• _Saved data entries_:
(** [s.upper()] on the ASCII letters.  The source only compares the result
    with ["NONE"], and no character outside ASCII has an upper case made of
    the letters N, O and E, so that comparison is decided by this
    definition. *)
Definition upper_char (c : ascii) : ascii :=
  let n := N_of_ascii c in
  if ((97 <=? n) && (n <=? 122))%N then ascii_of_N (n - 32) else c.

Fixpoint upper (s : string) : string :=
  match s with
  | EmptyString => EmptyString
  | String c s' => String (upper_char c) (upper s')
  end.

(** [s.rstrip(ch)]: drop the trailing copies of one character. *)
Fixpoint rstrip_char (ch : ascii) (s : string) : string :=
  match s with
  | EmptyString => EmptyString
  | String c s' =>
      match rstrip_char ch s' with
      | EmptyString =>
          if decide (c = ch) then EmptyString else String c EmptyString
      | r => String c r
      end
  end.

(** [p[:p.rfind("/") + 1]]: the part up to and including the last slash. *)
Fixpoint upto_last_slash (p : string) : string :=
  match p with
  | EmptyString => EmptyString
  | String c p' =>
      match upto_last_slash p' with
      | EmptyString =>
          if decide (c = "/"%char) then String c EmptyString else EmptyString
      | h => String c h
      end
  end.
...
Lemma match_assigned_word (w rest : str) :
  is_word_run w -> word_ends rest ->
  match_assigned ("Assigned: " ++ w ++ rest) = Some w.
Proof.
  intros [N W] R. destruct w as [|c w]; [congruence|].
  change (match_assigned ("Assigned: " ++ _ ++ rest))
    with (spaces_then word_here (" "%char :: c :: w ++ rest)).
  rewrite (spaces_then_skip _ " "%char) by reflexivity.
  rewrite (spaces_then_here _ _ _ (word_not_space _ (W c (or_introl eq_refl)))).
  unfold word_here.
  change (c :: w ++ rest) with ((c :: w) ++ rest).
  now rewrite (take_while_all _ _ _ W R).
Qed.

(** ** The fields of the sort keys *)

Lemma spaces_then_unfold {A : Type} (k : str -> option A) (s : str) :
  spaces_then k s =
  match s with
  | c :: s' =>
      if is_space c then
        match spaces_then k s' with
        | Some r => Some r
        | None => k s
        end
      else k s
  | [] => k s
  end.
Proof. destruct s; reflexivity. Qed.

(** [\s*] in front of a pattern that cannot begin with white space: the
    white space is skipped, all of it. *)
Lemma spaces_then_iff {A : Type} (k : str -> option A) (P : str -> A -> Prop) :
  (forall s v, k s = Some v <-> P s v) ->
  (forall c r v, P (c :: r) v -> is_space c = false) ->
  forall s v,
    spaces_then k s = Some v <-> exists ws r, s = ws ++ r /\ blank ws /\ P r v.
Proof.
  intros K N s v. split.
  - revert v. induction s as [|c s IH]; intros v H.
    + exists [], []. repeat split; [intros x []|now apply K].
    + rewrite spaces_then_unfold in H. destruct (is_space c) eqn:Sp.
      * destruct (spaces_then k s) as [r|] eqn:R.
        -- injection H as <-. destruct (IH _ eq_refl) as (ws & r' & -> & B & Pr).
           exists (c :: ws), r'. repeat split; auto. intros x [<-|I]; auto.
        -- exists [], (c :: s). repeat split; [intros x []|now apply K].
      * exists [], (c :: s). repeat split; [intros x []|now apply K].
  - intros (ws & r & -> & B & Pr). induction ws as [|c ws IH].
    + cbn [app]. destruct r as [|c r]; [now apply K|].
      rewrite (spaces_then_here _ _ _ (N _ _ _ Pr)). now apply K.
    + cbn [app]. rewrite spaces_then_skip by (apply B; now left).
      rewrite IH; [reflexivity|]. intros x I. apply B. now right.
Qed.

• _TASK ITEM_: Looking at the records above, return exactly the lines from the line with "(forall s v, k s = Some v <-> P s v) ->" to the line with "as [r|] eqn:R.", both ends included.

• _RESPONSE AREA_:
  (forall s v, k s = Some v <-> P s v) ->
  (forall c r v, P (c :: r) v -> is_space c = false) ->
  forall s v,
    spaces_then k s = Some v <-> exists ws r, s = ws ++ r /\ blank ws /\ P r v.
Proof.
  intros K N s v. split.
  - revert v. induction s as [|c s IH]; intros v H.
    + exists [], []. repeat split; [intros x []|now apply K].
    + rewrite spaces_then_unfold in H. destruct (is_space c) eqn:Sp.
      * destruct (spaces_then k s) as [r|] eqn:R.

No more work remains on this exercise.